Review Article - (2014) Volume 5, Issue 6
Myopia, or nearsightedness, is not just a physical deviation of the eye; there is also a neurological deviation. The
incorrect neuromuscular message is sent for distant focusing because the visual cortex interprets the myopic eye to
be in near focus mode. When an effort is made to bring a distant object into focus, the crystalline lens will tend to
“bulge” instead of becoming “flat”, and the eye will tend to elongate instead of remaining spherical. The visual cortex
partially or completely overwrites the information received by depth perception: that the object is far away.
The culprit behind this misinterpretation is the spasm of the oblique muscles. How much the neurosensory
information is altered depends on the tension of the oblique muscles. If those muscles are partial tight, the visual
cortex would send a partially revised neuromotor message; and if those muscles become tighter, the correct
neuromotor message for distant focusing would be further revised in favour of near focusing. The premise was
demonstrated by applying orthoculogy to treat over 300 patients with myopia. Orthoculogy (or Ortho C) relaxes the
oblique muscles to reset the curvature of the crystalline lens and sclera.
The following are some indications to demonstrate that the reinstatement of the correct neuromotor message can
reverse the effects of myopia:
The ability of ortho C to treat myopia without direct physical manipulation of the refractive mediums: the
crystalline lens, the sclera, or the cornea.
The ability of the visual cortex to discriminate the different treatment options after an ortho C lens just relaxes the
oblique muscles.
The time it takes to restore the mild or moderate myopic eye to its premyopic shape if the intraocular or
extraocular muscles are not compromised: in about 2 minutes.
Keywords: Myopia; Orthoculogy; Ortho C; Neurological treatment of myopia
When the eye becomes myopic, its physical attribute according to conventional optometry is that the eyeball is too long from front to back [1,2]. More specifically, the sclera is too long.
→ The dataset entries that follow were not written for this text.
(** ** CREATE cells *)
Definition check_create_cell (cell : create_cell) (unknown_ok : bool) : bool :=
  let t := cell_type cell in let h := handshake_type cell in let n := handshake_len cell in
  (if t =? CELL_CREATE then (h =? ONION_HANDSHAKE_TYPE_TAP) || (h =? ONION_HANDSHAKE_TYPE_NTOR)
   else if t =? CELL_CREATE_FAST then h =? ONION_HANDSHAKE_TYPE_FAST
   else t =? CELL_CREATE2)
  && (if h =? ONION_HANDSHAKE_TYPE_TAP then n =? TAP_ONIONSKIN_CHALLENGE_LEN
      else if h =? ONION_HANDSHAKE_TYPE_FAST then n =? CREATE_FAST_LEN
      else if h =? ONION_HANDSHAKE_TYPE_NTOR then n =? NTOR_ONIONSKIN_LEN
      else unknown_ok).

Definition create_cell_init (t h n : Z) (skin : bytes) : outcome create_cell :=
  let* s := read_bytes (Z.to_nat n) skin in
  let* k := store_at (replicate ONIONSKIN_SIZE NUL) 0 s in
  Ok (mk_create t h n k).

(** [p] has at least [p_len] bytes. *)
Definition parse_create2_payload (p : bytes) (p_len : Z) : outcome create_cell :=
  if p_len <? 4 then Err
  else
    let* h := get_uint16 p in
    let* n := get_uint16 (drop 2 p) in
    if (CELL_PAYLOAD_SIZE - 4 <? n) || (p_len - 4 <? n) then Err
    else if h =? ONION_HANDSHAKE_TYPE_FAST then Err
    else create_cell_init CELL_CREATE2 h n (drop 4 p).

Definition create_cell_parse (cell_in : cell) : outcome create_cell :=
  let p := payload cell_in in let t := command cell_in in
  let* c :=
    if t =? CELL_CREATE then
      let* ntor := tor_memeq p NTOR_CREATE_MAGIC 16 in
      if negb (ntor =? 0) then create_cell_init CELL_CREATE ONION_HANDSHAKE_TYPE_NTOR NTOR_ONIONSKIN_LEN (drop 16 p)
      else create_cell_init CELL_CREATE ONION_HANDSHAKE_TYPE_TAP TAP_ONIONSKIN_CHALLENGE_LEN p
    else if t =? CELL_CREATE_FAST then create_cell_init CELL_CREATE_FAST ONION_HANDSHAKE_TYPE_FAST CREATE_FAST_LEN p
    else if t =? CELL_CREATE2 then parse_create2_payload p CELL_PAYLOAD_SIZE
    else Err in
  if check_create_cell c false then Ok c else Err.

(** [relayed]: a cell that this relay did not originate. The circuit identifier stays as it is. *)
Definition create_cell_format_impl (cell_out : cell) (cell_in : create_cell) (relayed : bool) : outcome cell :=
  let t := cell_type cell_in in let n := handshake_len cell_in in
  let zero := replicate (Z.to_nat CELL_PAYLOAD_SIZE) NUL in
  if negb (check_create_cell cell_in relayed) then Err
  else
    let* out :=
      if (t =? CELL_CREATE) || (t =? CELL_CREATE_FAST) then
        let magic := (t =? CELL_CREATE) && (handshake_type cell_in =? ONION_HANDSHAKE_TYPE_NTOR) in
        let* p := if magic then store_at zero 0 NTOR_CREATE_MAGIC else Ok zero in
        let off := if magic then 16 else 0 in
        tor_assert (n <=? CELL_PAYLOAD_SIZE - off) (
        let* s := read_bytes (Z.to_nat n) (onionskin cell_in) in
        store_at p (Z.to_nat off) s)
      else if t =? CELL_CREATE2 then
        tor_assert (n <=? CELL_PAYLOAD_SIZE - 4) (
        let* p := store_at zero 0 (set_uint16 (handshake_type cell_in)) in
        let* p := store_at p 2 (set_uint16 n) in
        let* s := read_bytes (Z.to_nat n) (onionskin cell_in) in
        store_at p 4 s)
      else Err in
    Ok {| circ_id := circ_id cell_out; command := t; payload := out |}.
Definition create_cell_format (cell_out : cell) (cell_in : create_cell) : outcome cell := create_cell_format_impl cell_out cell_in false.
Definition create_cell_format_relayed (cell_out : cell) (cell_in : create_cell) : outcome cell := create_cell_format_impl cell_out cell_in true.

(** ** CREATED cells *)
Definition check_created_cell (cell : created_cell) : bool :=
  let t := created_type cell in let n := reply_len cell in
  if t =? CELL_CREATED then (n =? TAP_ONIONSKIN_REPLY_LEN) || (n =? NTOR_REPLY_LEN)
  else if t =? CELL_CREATED_FAST then n =? CREATED_FAST_LEN
  else if t =? CELL_CREATED2 then n <=? RELAY_PAYLOAD_SIZE - 2
  else true.

(** A reply of [n] bytes, in an array of zero bytes. *)
Definition created_of (t n : Z) (p : bytes) : outcome created_cell :=
  let* s := read_bytes (Z.to_nat n) p in
  let* r := store_at (replicate REPLY_SIZE NUL) 0 s in
  Ok (mk_created t n r).

Definition created_cell_parse (cell_in : cell) : outcome created_cell :=
  let p := payload cell_in in let t := command cell_in in
  let* c :=
    if t =? CELL_CREATED then created_of CELL_CREATED TAP_ONIONSKIN_REPLY_LEN p
    else if t =? CELL_CREATED_FAST then created_of CELL_CREATED_FAST CREATED_FAST_LEN p
    else if t =? CELL_CREATED2 then
      let* n := get_uint16 p in
      if CELL_PAYLOAD_SIZE - 2 <? n then Err else created_of CELL_CREATED2 n (drop 2 p)
    else Ok created_zero in
  if check_created_cell c then Ok c else Err.

Definition created_cell_format (cell_out : cell) (cell_in : created_cell) : outcome cell :=
  let t := created_type cell_in in let n := reply_len cell_in in
  let zero := replicate (Z.to_nat CELL_PAYLOAD_SIZE) NUL in
  if negb (check_created_cell cell_in) then Err
  else
    let* out :=
      if (t =? CELL_CREATED) || (t =? CELL_CREATED_FAST) then
        tor_assert (n <=? CELL_PAYLOAD_SIZE) (
        let* s := read_bytes (Z.to_nat n) (reply cell_in) in
        store_at zero 0 s)
      else if t =? CELL_CREATED2 then
        tor_assert (n <=? CELL_PAYLOAD_SIZE - 2) (
        let* p := store_at zero 0 (set_uint16 n) in
        let* s := read_bytes (Z.to_nat n) (reply cell_in) in
        store_at p 2 s)
      else Err in
    Ok {| circ_id := circ_id cell_out; command := t; payload := out |}.

(** ** EXTEND cells *)
Definition check_extend_cell (cell : extend_cell) : outcome bool :=
  let is_extend2 := extend_type cell =? RELAY_COMMAND_EXTEND2 in
  let* zero := tor_digest_is_zero (node_id cell) in
  if negb (zero =? 0) then Ok false
  else if negb (tor_addr_port_is_valid_ap (orport_ipv4 cell) false) &&
          (negb is_extend2 || negb (tor_addr_port_is_valid_ap (orport_ipv6 cell) false)) then Ok false
  else
    let t := cell_type (ec_create cell) in
    let known :=
      if t =? CELL_CREATE then extend_type cell =? RELAY_COMMAND_EXTEND
      else if t =? CELL_CREATE2 then (extend_type cell =? RELAY_COMMAND_EXTEND2) || (extend_type cell =? RELAY_COMMAND_EXTEND)
      else false in
    if negb known then Ok false
    else if handshake_type (ec_create cell) =? ONION_HANDSHAKE_TYPE_FAST then Ok false
    else Ok (check_create_cell (ec_create cell) true).

Definition extend_cell_from_extend1_cell_body (cell : extend1_cell_body) : outcome extend_cell :=
  let* ntor := tor_memeq (e1_onionskin cell) NTOR_CREATE_MAGIC 16 in
  let* create :=
    if negb (ntor =? 0) then create_cell_init CELL_CREATE2 ONION_HANDSHAKE_TYPE_NTOR NTOR_ONIONSKIN_LEN (drop 16 (e1_onionskin cell))
    else create_cell_init CELL_CREATE ONION_HANDSHAKE_TYPE_TAP TAP_ONIONSKIN_CHALLENGE_LEN (e1_onionskin cell) in
  Ok (mk_extend RELAY_COMMAND_EXTEND (mk_ap (TA_INET (e1_ipv4addr cell)) (e1_port cell)) unspec_ap (e1_identity cell) (replicate 32 NUL) create).

Definition create_cell_from_create2_cell_body (cell : create2_cell_body) : outcome create_cell :=
  if Z.of_nat ONIONSKIN_SIZE <? c2_handshake_len cell then Err
  else create_cell_init CELL_CREATE2 (c2_handshake_type cell) (c2_handshake_len cell) (c2_handshake_data cell).

(** What the loop over the link specifiers has found, and the cell it fills. *)
Record found := mk_found { found_ipv4 : bool; found_ipv6 : bool; found_rsa_id : bool; found_ed_id : bool; found_cell : extend_cell }.

Definition take_spec (f : found) (ls : link_specifier) : outcome found :=
  let '(mk_found f4 f6 fr fe (mk_extend t a4 a6 id ed c)) := f in
  if ls_type ls =? LS_IPV4 then
    Ok (if f4 then f else mk_found true f6 fr fe (mk_extend t (mk_ap (TA_INET (un_ipv4_addr ls)) (un_ipv4_port ls)) a6 id ed c))
  else if ls_type ls =? LS_IPV6 then
    Ok (if f6 then f else mk_found f4 true fr fe (mk_extend t a4 (mk_ap (TA_INET6 (un_ipv6_addr ls)) (un_ipv6_port ls)) id ed c))
  else if ls_type ls =? LS_LEGACY_ID then
    if fr then Err else Ok (mk_found f4 f6 true fe (mk_extend t a4 a6 (un_legacy_id ls) ed c))
  else if ls_type ls =? LS_ED25519_ID then
    if fe then Err else Ok (mk_found f4 f6 fr true (mk_extend t a4 a6 id (un_ed25519_id ls) c))
  else Ok f.

Fixpoint take_specs (n : nat) (l : list link_specifier) (f : found) : outcome found :=
  match n, l with
  | O, _ => Ok f
  | S n, [] => Stuck
  | S n, ls :: l => let* f := take_spec f ls in take_specs n l f
  end.

Definition extend_zero (t : Z) : extend_cell := mk_extend t unspec_ap unspec_ap (replicate 20 NUL) (replicate 32 NUL) create_zero.

Definition extend_cell_from_extend2_cell_body (cell : extend2_cell_body) : outcome extend_cell :=
  let* f := take_specs (Z.to_nat (e2_n_spec cell)) (e2_ls cell) (mk_found false false false false (extend_zero RELAY_COMMAND_EXTEND2)) in
  if negb (found_rsa_id f) then Err
  else if negb (found_ipv4 f) && negb (found_ipv6 f) then Err
  else
    let* c2 := get (e2_create2 cell) in
    let* create := create_cell_from_create2_cell_body c2 in
    let '(mk_extend t a4 a6 id ed _) := found_cell f in
    Ok (mk_extend t a4 a6 id ed create).

(** [p] is what can be read at the pointer [payload]. *)
Definition extend_cell_parse (cmd : Z) (p : bytes) (payload_length : Z) : outcome extend_cell :=
  if RELAY_PAYLOAD_SIZE <? payload_length then Err
  else
    let* input := read_bytes (Z.to_nat payload_length) p in
    let* c :=
      if cmd =? RELAY_COMMAND_EXTEND then
        let* (r, body) := extend1_cell_body_parse input in
        match body with Some body => if r <? 0 then Err else extend_cell_from_extend1_cell_body body | None => Err end
      else if cmd =? RELAY_COMMAND_EXTEND2 then
        let* (r, body) := extend2_cell_body_parse input in
        match body with Some body => if r <? 0 then Err else extend_cell_from_extend2_cell_body body | None => Err end
      else Err in
    let* ok := check_extend_cell c in
    if ok then Ok c else Err.

(** [opt_extend] is the option ExtendByEd25519ID, [latest] the parameters of the current consensus. *)
Definition should_include_ed25519_id_extend_cells (opt_extend : Z) (latest : option (list bytes)) : outcome Z :=
  if negb (opt_extend =? -1) then Ok opt_extend
  else networkstatus_get_param latest (bs "ExtendByEd25519ID") 0 0 1.

(** The command, the length and the whole payload of the relay cell. *)
Definition extend_cell_format (opt_extend : Z) (latest : option (list bytes)) (cell_in : extend_cell) : outcome (Z * Z * bytes) :=
  let zero := replicate (Z.to_nat RELAY_PAYLOAD_SIZE) NUL in
  let create := ec_create cell_in in
  let* ok := check_extend_cell cell_in in
  if negb ok then Err
  else if extend_type cell_in =? RELAY_COMMAND_EXTEND then
    let* p := store_at zero 0 (set_uint32 (tor_addr_to_ipv4h (ap_addr (orport_ipv4 cell_in)))) in
    let* p := store_at p 4 (set_uint16 (ap_port (orport_ipv4 cell_in))) in
    let* p :=
      if handshake_type create =? ONION_HANDSHAKE_TYPE_NTOR then
        let* p := store_at p 6 NTOR_CREATE_MAGIC in
        let* s := read_bytes (Z.to_nat NTOR_ONIONSKIN_LEN) (onionskin create) in
        store_at p 22 s
      else
        let* s := read_bytes (Z.to_nat TAP_ONIONSKIN_CHALLENGE_LEN) (onionskin create) in
        store_at p 6 s in
    let* p := store_at p (Z.to_nat (6 + TAP_ONIONSKIN_CHALLENGE_LEN)) (node_id cell_in) in
    Ok (RELAY_COMMAND_EXTEND, 6 + TAP_ONIONSKIN_CHALLENGE_LEN + 20, p)
  else if extend_type cell_in =? RELAY_COMMAND_EXTEND2 then
    let add ls st := let '(cell, n) := st in (fst (extend2_cell_body_add_ls cell ls), wrap 8 (n + 1)) in
    let st := (extend2_cell_body_new, 1) in
    let st :=
      if tor_addr_port_is_valid_ap (orport_ipv4 cell_in) false then
        add (ls_ipv4 (tor_addr_to_ipv4h (ap_addr (orport_ipv4 cell_in))) (ap_port (orport_ipv4 cell_in))) st
      else st in
    let st := (fst (extend2_cell_body_add_ls (fst st) (ls_legacy (node_id cell_in))), snd st) in
    let* include := should_include_ed25519_id_extend_cells opt_extend latest in
    let* zero_ed := ed25519_public_key_is_zero (ed_pubkey cell_in) in
    let st := if negb (include =? 0) && (zero_ed =? 0) then add (ls_ed25519 (ed_pubkey cell_in)) st else st in
    let st :=
      if tor_addr_port_is_valid_ap (orport_ipv6 cell_in) false then
        add (ls_ipv6 (tor_addr_copy_ipv6_bytes (ap_addr (orport_ipv6 cell_in))) (ap_port (orport_ipv6 cell_in))) st
      else st in
    let '(cell, n_specifiers) := st in
    let c2 := mk_create2 (handshake_type create) (handshake_len create) [] false in
    let c2 := fst (create2_cell_body_setlen_handshake_data c2 (handshake_len create)) in
    let* s := read_bytes (Z.to_nat (handshake_len create)) (onionskin create) in
    let* c2 := handshake_data_write c2 s in
    let cell := mk_extend2 n_specifiers (e2_ls cell) (Some c2) (e2_error cell) in
    let* (len_encoded, out) := extend2_cell_body_encode RELAY_PAYLOAD_SIZE cell in
    if (len_encoded <? 0) || (65535 <? len_encoded) then Err
    else
      let* p := store_at zero 0 out in
      Ok (RELAY_COMMAND_EXTEND2, len_encoded, p)
  else Err.

(** ** EXTENDED cells *)
Definition check_extended_cell (cell : extended_cell) : bool :=
  let t := created_type (ex_created cell) in
  (if t =? CELL_CREATED then extended_type cell =? RELAY_COMMAND_EXTENDED
   else if t =? CELL_CREATED2 then extended_type cell =? RELAY_COMMAND_EXTENDED2
   else false)
  && check_created_cell (ex_created cell).
(* ===== verification/CircuitCellsFacts.v ===== *)
(** * Theorems about the cells that create and extend circuits

    What the parsers of [CircuitCells] do with any input, and what arrives of a handshake that travels in an EXTEND cell to a relay,
    in a CREATE cell to the next one, and of the reply on the way back. *)
From stdpp Require Import gmap.
From S2P Require Import Prelude ParseInt DiOps Strings Endian Address Cells RelayCell Sendme SendmeFacts CellExtensions LinkSpec CircuitCells.

(** ** Arrays filled from their start *)
Definition pad (n : nat) (s : bytes) : bytes := s ++ replicate (n - length s) NUL.

Lemma pad_length (n : nat) (s : bytes) : (length s <= n)%nat -> length (pad n s) = n.
Proof. unfold pad. intros. rewrite length_app, length_replicate. lia. Qed.
Lemma pad_nil (n : nat) : pad n [] = replicate n NUL.
Proof. unfold pad. cbn. by rewrite Nat.sub_0_r. Qed.

Lemma store_pad (n off : nat) (a s : bytes) : off = length a -> (length a + length s <= n)%nat -> store_at (pad n a) off s = Ok (pad n (a ++ s)).
Proof.
  intros -> H. unfold store_at. rewrite pad_length by lia. rewrite (proj2 (Nat.ltb_ge _ _)) by lia. unfold pad.
  rewrite take_app_length, length_app. rewrite drop_app_ge, drop_replicate by lia. rewrite <- app_assoc. do 4 f_equal. lia.
Qed.

Lemma store_zero (n : nat) (s : bytes) : (length s <= n)%nat -> store_at (replicate n NUL) 0 s = Ok (pad n s).
Proof. intros. rewrite <- pad_nil. by apply store_pad. Qed.

Lemma read_pad (n : nat) (s : bytes) : read_bytes (length s) (pad n s) = Ok s.
Proof. by apply read_bytes_app. Qed.

Lemma read_pad_at (n k : nat) (s : bytes) : length s = k -> read_bytes k (pad n s) = Ok s.
Proof. intros <-. apply read_pad. Qed.

Lemma read_pad_more (n k : nat) (s : bytes) : (length s <= k <= n)%nat -> read_bytes k (pad n s) = Ok (pad k s).
Proof.
  intros H. unfold read_bytes. rewrite pad_length by lia. rewrite (proj2 (Nat.ltb_ge _ _)) by lia. unfold pad.
  rewrite take_app_ge, take_replicate by lia. do 3 f_equal. lia.
Qed.

Lemma pad_app (n : nat) (s t : bytes) : pad n (s ++ t) = s ++ pad (n - length s) t.
Proof. unfold pad. rewrite length_app, <- app_assoc. do 3 f_equal. lia. Qed.

Lemma take_pad (n k : nat) (s : bytes) : (k <= length s)%nat -> take k (pad n s) = take k s.
Proof. intros. unfold pad. by rewrite take_app_le by lia. Qed.

Lemma length_zlen (s : bytes) : Z.to_nat (zlen s) = length s.
Proof. unfold zlen. lia. Qed.

(** ** The structures the parsers make *)
Definition create_with (t h : Z) (s : bytes) : create_cell := mk_create t h (zlen s) (pad ONIONSKIN_SIZE s).
Definition created_with (t : Z) (s : bytes) : created_cell := mk_created t (zlen s) (pad REPLY_SIZE s).

Lemma create_cell_init_ok (t h n : Z) (s rest : bytes) : n = zlen s -> (length s <= ONIONSKIN_SIZE)%nat ->
  create_cell_init t h n (s ++ rest) = Ok (create_with t h s).
Proof.
  intros -> H. unfold create_cell_init. rewrite length_zlen, read_bytes_app by done. cbn [obind]. by rewrite store_zero.
Qed.
Lemma created_of_ok (t n : Z) (s rest : bytes) : n = zlen s -> (length s <= REPLY_SIZE)%nat -> created_of t n (s ++ rest) = Ok (created_with t s).
Proof. intros -> H. unfold created_of. rewrite length_zlen, read_bytes_app by done. cbn [obind]. by rewrite store_zero. Qed.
Only the outermost part of the eye takes on an elongated shape once it becomes myopic because the innermost part is attached to the optic nerve [3]. But according to Mutti et al. [4], the crystalline lens as well as the sclera becomes myopic during the onset of myopia. This was verified by ultrasound.
In addition, there is a neurological deviation as well as a physical deviation when the eye became myopic. An incorrect neuromotor message is triggered by the spasm of the oblique muscles, and it is relayed to the ciliary and rectus muscles. It maintains the myopic shape of the crystalline lens and sclera [1].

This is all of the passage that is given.